Marker No. Q-23
City of Charlottesville
Albemarle County, VA
Marker Text: During the Civil War, the Rotunda at the University of Virginia, the Charlottesville town hall and the courthouse, as well as nearby homes and hotels were converted into a makeshift hospital complex called the Charlottesville General Hospital. It treated more than 22,000 wounded soldiers between 1861 and 1865. The first of the wounded arrived by train within hours of the First Battle of Manassas (Bull Run) in July 1861. One of the facilities, known as the Mudwall or Delevan Hospital, received wounded soldiers as they arrived at the adjacent railroad depot.
Location: At the intersection of West Main Street (Business U.S. 250) and 13th Street and near Jefferson Park Avenue between the University Medical Center and the campus of the University of Virginia. Erected by the Department of Historic Resources in 2000.
Traveling throughout Virginia, you will find countless markers and monuments dedicated to the American Civil War and most of these markers are related to some battle or military engagement which occurred at the location. Virginia had more military actions within its borders than any other state. You will also come across other markers related to the Civil War, but not just about battles. These markers told other stories about the Civil War, such as, about hospitals, (like today's markers), churches that served as hospitals, cemeteries, camps, and other locations related to some aspect of the war.
Following the First Battle of Manassas or Bull Run occurring during July, 1861 the need for hospitals for the Confederate Army were needed and Charlottesville was a logical location. Charlottesville was connected to Manassas Junction by railroad and made the transportation of wounded soldiers easier and would get them far enough outside the field of action.
Charlottesville General Hospital was established shortly after the First Battle of Manassas and was a makeshift military medical center housed in various public and private buildings across town, including hotels, churches, and facilities belonging to the University of Virginia. The Confederate government viewed Charlottesville as a favorable location for the hospital, because of its proximity to the Confederate capital and two major railroads, the Virginia Central and the Orange and Alexandria.

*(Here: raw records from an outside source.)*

Section KeepsBoth.
Variable get : World F -> option nat.
Hypothesis get_sys_path : forall p w, get (set_sys_path p w) = get w.
Hypothesis get_cwd : forall p w, get (set_cwd p w) = get w.

Lemma keeps_chdir_obj (p : string) : keeps get (chdir p).
Proof.
  unfold chdir. apply keeps_mbind; [apply keeps_asked|]. intros _.
  apply keeps_modified. apply get_cwd.
Qed.

Lemma keeps_import_and_build_obj (checkpoint : Checkpoint) (model_type : option string)
    (icbhi_path_str original_cwd : string) :
  keeps get (import_and_build checkpoint model_type icbhi_path_str original_cwd).
Proof.
  pose proof keeps_chdir_obj as Hch.
  unfold import_and_build. apply keeps_finally; [|apply Hch].
  apply keeps_mbind; [apply Hch|]. intros _. repeat keeps_obj_step.
Qed.

Lemma keeps_load_model_with_wrapper_obj (checkpoint_path : string) (icbhi_path : attr)
    (use_icbhi_import : bool) :
  keeps get (load_model_with_wrapper checkpoint_path icbhi_path use_icbhi_import).
Proof.
  pose proof keeps_import_and_build_obj as Hib.
  unfold load_model_with_wrapper.
  apply keeps_mbind; [apply keeps_asked|]. intros loaded.
  apply keeps_mbind; [apply keeps_lifted|]. intros checkpoint.
  apply keeps_mbind; [apply keeps_asked|]. intros [|]; [|apply keeps_raised].
  apply keeps_mbind; [apply keeps_asked|]. intros icbhi_path_str.
  apply keeps_mbind.
  { apply keeps_modified. intros w. unfold with_icbhi_on_path.
    destruct (bool_decide _); [reflexivity | apply get_sys_path]. }
  intros _. apply keeps_handled; [|intros e; apply keeps_raised].
  apply keeps_mbind; [apply keeps_world|]. intros w2. apply Hib.
Qed.

End KeepsBoth.

(** [load] assigns a session only where there was none. *)
Lemma session_onnx_load : keeps onnx_session onnx_load.
Proof.
  intros w s Hs. unfold onnx_session in *. rewrite (onnx_load_loaded w s Hs). exact Hs.
Qed.

Lemma session_onnx_predict (x : array F) : keeps onnx_session (onnx_predict x).
Proof.
  pose proof session_onnx_load. unfold onnx_predict. repeat keeps_obj_step.
Qed.

Lemma session_pytorch_load : keeps onnx_session pytorch_load.
Proof.
  pose proof (keeps_load_model_with_wrapper_obj onnx_session
                ltac:(reflexivity) ltac:(reflexivity)) as Hl.
  unfold pytorch_load, pt_self, set_pt. repeat keeps_obj_step; apply Hl.
Qed.

Lemma session_pytorch_predict (x : array F) : keeps onnx_session (pytorch_predict x).
Proof.
  pose proof session_pytorch_load.
  unfold pytorch_predict, pt_self. repeat keeps_obj_step.
Qed.

(** [load] of the PyTorch service assigns a model only where there was
    none. *)
Lemma model_pytorch_load : keeps pytorch_model pytorch_load.
Proof. intros w mdl Hm. rewrite (pytorch_load_loaded w mdl Hm). exact Hm. Qed.

Lemma model_onnx_load : keeps pytorch_model onnx_load.
Proof. unfold onnx_load. repeat keeps_obj_step. Qed.

Lemma model_onnx_predict (x : array F) : keeps pytorch_model (onnx_predict x).
Proof. pose proof model_onnx_load. unfold onnx_predict. repeat keeps_obj_step. Qed.

Lemma model_pytorch_predict (x : array F) : keeps pytorch_model (pytorch_predict x).
Proof.
  pose proof model_pytorch_load.
  unfold pytorch_predict, pt_self. repeat keeps_obj_step.
Qed.

(** The global PyTorch service is made only where there was none. *)
Lemma model_get_inference_service {S} {SO : SettingsObject S} (settings : S) :
  keeps pytorch_model (get_inference_service settings).
Proof.
  unfold get_inference_service.
  apply keeps_mbind; [apply keeps_lifted|]. intros [|]; [|apply keeps_mret].
  apply keeps_mbind; [apply keeps_asked|]. intros _.
  intros w mdl Hm. unfold pytorch_model in Hm.
  destruct (pytorch_inference_service w) as [svc|] eqn:Hsvc; [|discriminate Hm].
  unfold get_pytorch_inference_service. rewrite M_bind_unfold. cbn [get_world].
  rewrite Hsvc. cbn [mret M_ret snd]. unfold pytorch_model. rewrite Hsvc. exact Hm.
Qed.

Lemma session_get_inference_service {S} {SO : SettingsObject S} (settings : S) :
  keeps onnx_session (get_inference_service settings).
Proof.
  unfold get_inference_service, get_pytorch_inference_service,
    new_PyTorchAudioInferenceService.
  repeat keeps_obj_step.
Qed.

Photo taken looking east on West Main Street, turn to VA Medical Center is on the right. Click any photo to enlarge.
Opened in July 1861, it served 22,700 patients during the Civil War. Still, getting to the hospital could be a long, dangerous, and painful journey for many soldiers. By train, it took approximately twenty-four to thirty-six hours from Manassas Junction to Charlottesville and at least one physician suggested that food and care not be provided to the wounded soldiers during the trip.
Charlottesville General Hospital employed approximately three hundred Charlottesville residents and grew to a capacity of 500 beds staffed by between fifteen and fifty doctors.
Among the soldiers treated at the hospital about forty percent were treated for gunshot wounds, making amputation one of the most frequently performed medical procedures. Though as occurred in most Civil War hospitals, both north and south, soldiers suffering from diseases accounted for most patients and fatalities; diarrhea, typhoid, measles, dysentery, and pneumonia were far more common ailments. As the war went on, there were severe shortages of medical supplies, forcing the staff to resort to indigenous plants, such as dandelions, dogwood, juniper, and persimmons, with known or suspected medicinal properties.
The sculpture behind the marker is a statue of George Roger Clark, Conqueror of the Northwest who was originally from Charlottesville, VA.
Dr. James Lawrence Cabell, professor of anatomy and surgery at the University of Virginia, managed the facility and staff. The hospital's superintendent of nurses was Dr. Orianna Moon. Dr. Moon was an Albemarle County native and as a young woman was described as being antislavery, anti-religion, and pro-woman's rights. Her sister was the Southern Baptist missionary Charlotte "Lottie" Moon. An 1857 graduate of the Female Medical College in Philadelphia, Pennsylvania, she was one of only thirty-eight women that year who held a medical degree in the United States. Moon worked in Charlottesville only for a few months before relocating to Richmond in November 1861, having married her hospital colleague, Dr. John Summerfield Andrews.
Most of the 1,100 patients who died at the hospital during the war were buried in unmarked graves in a field adjacent to the University Cemetery. Cemeteries were created next to or near most Civil War hospitals. In addition, Confederate General Carnot Posey, a Mississippian who attended law school at the University of Virginia and died after being wounded at the Battle of Bristoe Station in 1863, is buried in the cemetery. After his 1862 death at Harrisonburg in the Shenandoah Valley, Turner Ashby was initially buried in Charlottesville, later following the war his remains were re-interred in the Mt. Hebron Cemetery in Winchester, Virginia.